Challenge #4 – Project and Portfolio Tools
As we all know, in any implementation it is people, process, and then tools. The biggest challenge in implementing any tools before having the earlier two (people and process) is recognizing that this is a recipe for failure. Even if the processes are simple and the methodology is not completely polished, there should be a process in place that governs the use of the tool and how people will use it, and identifying the outcome PMO is trying to achieve.
Any new PMO should be careful about imposing a project and / or a portfolio tool before having people educated and processes securely in place. The second challenge comes when the PMO does not know what needs to be accomplished by the tool. Often PM tools are imagined mistakenly as a desktop MS Project on steroids. However, they are far more sophisticated and they not only serve the PM, but they are a complete platform of applications that allow for project building, tracking, budget monitoring, document collaboration, analytics and reporting, etc. The Project Management Institute offers a list for evaluating project management and PMO tools.
Adopting the correct approach to PMO tools starts with understanding the organization’s requirements for project and program management, and the tool requirements themselves. Remember that relying on a 3rd party (tool vendors) to tell PMO what they would get out of a tool is fatal. Become fully educated on tool capabilities and limitations, tool and the organization’s requirements when approaching a project or portfolio tool and treat it as you would treat deploying any organizational system such as CRM, ERP, etc.
Challenge #5 – Monitor and Control PMO Adoption
Some of the challenges in this area are due to rushing tools and methods rollout, or continuing to develop tools and methods without having a base line to measure and use for reports. To address this challenge, the focus should remain on guiding the PMs with the PMO’s mission and objectives, and providing the organization with the expected results. This does not mean improvements or enhancements should stop, but they will be treated through change management.
Changes should be logged, assessed, budgeted and rolled out in agreed upon releases so they allow time to capture each change and allow time to measure the effects. Another challenge is training and ensuring the use of the methods and tools are balanced by all project managers. If PMs are left with no guidance from the PMO, everyone will default back to their habits or practices and the gap in measuring and monitoring will soon widen with diminishing benefits.
Challenge #6 – Establish Best Practices
With newly formed PMOs, best practices are often neglected either due to the unavailability of man power that can be dedicated for that purpose, or because the PMO is working on the next level of expansion and not taking the time to measure and assess current state before moving on with any improvements.

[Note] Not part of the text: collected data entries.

(** A second [update_pi] right after a first changes the value of no
    parameter of either network. *)
Theorem update_pi_twice_same_values w :
  wf w →
  ∃ w1 w2, update_pi w = (w1, Ok tt) ∧ update_pi w1 = (w2, Ok tt)
    ∧ ∀ q, q ∈ all_params w → data_of w2 q = data_of w1 q.
Proof.
  intros Hwf.
  destruct (update_pi_spec w Hwf) as (os & h' & E & Hwf1 & Hlen & _ & Hout & Hcp).
  set (w1 := set_params (λ _, os) (set_heap (λ _, heap w ++ h') w)) in *.
  destruct (update_pi_frame w Hwf) as (w1' & E' & _ & Hfr).
  rewrite E in E'. injection E' as <-.
  destruct (update_pi_spec w1 Hwf1) as (os2 & h2 & E2 & _ & _ & _ & Hout2 & Hcp2).
  set (w2 := set_params (λ _, os2) (set_heap (λ _, heap w1 ++ h2) w1)) in *.
  exists w1, w2. split_and!; [done|done|].
  intros q Hq.
  assert (Hc : copies w1 = copies w) by reflexivity.
  destruct (decide (q ∈ (copies w1).*2)) as [Hin|Hnin].
  - apply list_elem_of_fmap in Hin as ([s d] & -> & Hsd). simpl.
    destruct (Hcp2 s d Hsd) as [_ Hv2]. rewrite Hc in Hsd.
    destruct (Hcp s d Hsd) as [_ Hv1].
    assert (Hs : s ∈ parameters (net w)).
    { eapply elem_of_sublist; [|apply (copies_fst_sublist (net w) (net_pi w))].
      apply list_elem_of_fmap. by exists (s, d). }
    destruct Hfr as (_&_&_&_&_&_&_&_&_&_&Hbase). destruct (Hbase s Hs) as [_ Hds].
    change (data_of w2 d) with ((heap w1 ++ h2) !!! p_data (os2 !!! d)).
    rewrite Hv2, Hds.
    change (data_of w1 d) with ((heap w ++ h') !!! p_data (os !!! d)).
    by rewrite Hv1.
  - change (data_of w2 q) with ((heap w1 ++ h2) !!! p_data (os2 !!! q)).
    rewrite (Hout2 q Hnin).
    apply lookup_total_app_l.
    apply (wf_all_params w1 q Hwf1). exact Hq.
Qed.

(** ** Networks made of copied classes only *)

Lemma copy_pairs_zip mf mt :
  same_shape mf mt →
  is_copied (kind mt) = true ∨ module_parameters mt = [] →
  copy_pairs (mf, mt) = zip (module_parameters mf) (module_parameters mt).
Proof.
  intros (_ & Hw & Hb & _) Hc. unfold copy_pairs, module_parameters in *. simpl.
  assert (Hn : ∀ A (x : A), ¬ is_Some (@None A)) by (intros A x [? ?]; done).
  destruct (weight mf) as [s|], (weight mt) as [d|];
    try (exfalso; by (apply (Hn _ 0), Hw; eexists) || by (apply (Hn _ 0), Hw; eexists));
    destruct (bias mf) as [bs|], (bias mt) as [bd|];
    try (exfalso; by (apply (Hn _ 0), Hb; eexists) || by (apply (Hn _ 0), Hb; eexists));
    destruct Hc as [->|Hc]; simpl in *; try done;
    by destruct (is_copied (kind mt)).
Qed.

Lemma copies_zip_parameters ms ms' :
  Forall2 same_shape ms ms' →
  Forall (λ m, is_copied (kind m) = true ∨ module_parameters m = []) ms' →
  zip ms ms' ≫= copy_pairs = zip (parameters ms) (parameters ms').
Proof.
  unfold parameters. induction 1 as [|mf mt ms ms' Hs _ IH]; intros Hall; [done|].
  apply Forall_cons in Hall as [Hc Hall].
  cbn [zip_with]. rewrite !bind_cons, IH by done.
  rewrite zip_with_app by (by apply same_shape_parameters).
  by rewrite copy_pairs_zip.
Qed.

Lemma update_pi_copies_base w :
  wf w → fully_reset w →
  values (update_pi w).1 (parameters (net_pi w)) = values w (parameters (net w)).
Proof.
  intros Hwf Hfull.
  destruct (update_pi_spec w Hwf) as (os & h' & E & _ & _ & _ & _ & Hcp).
  rewrite E. cbn [fst].
  set (w' := set_params (λ _, os) (set_heap (λ _, heap w ++ h') w)) in *.
  assert (Hz : copies w = zip (parameters (net w)) (parameters (net_pi w))).
  { apply copies_zip_parameters; [apply Hwf|exact Hfull]. }
  pose proof (wf_param_count w Hwf) as Hcount.
  unfold values. apply list_eq. intros i. rewrite !list_lookup_fmap.
  destruct (parameters (net_pi w) !! i) as [d|] eqn:Hd.
  - destruct (lookup_lt_is_Some_2 (parameters (net w)) i) as [s Hs].
    { rewrite Hcount. by eapply lookup_lt_Some. }
    rewrite Hs. simpl. f_equal.
    assert (Hin : (s, d) ∈ copies w).
    { rewrite Hz. apply list_elem_of_lookup. exists i.
      apply lookup_zip_with_Some. by exists s, d. }
    by destruct (Hcp s d Hin) as [_ ?].
  - rewrite lookup_ge_None_2; [done|]. rewrite Hcount. by apply lookup_ge_None_1.
Qed.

In another article I will elaborate on establishing best practices and taking PMO to the next level. For now, I would like to address the “best practices” challenge by saying it is never too late to start gathering best practices data whether documenting lessons learned, methodology improvement, effective tools usage tips, etc. Retaining all of the best practices documents in a centralized place that is easy to access is very important. Also, communicating often the updates and changes so that everyone stays up-to-date with the changes, enabling all levels of an organization to benefit from the collection of PMO best practices.
Challenges will occur in every endeavor, certainly in newly formed Project Management Office organizations. Every stage will have its own unique challenges to be addressed, including the implementation phase. It is important for any PMO to continuously celebrate successes and overcome challenges as well as to confirm directions and next steps with the organization leadership.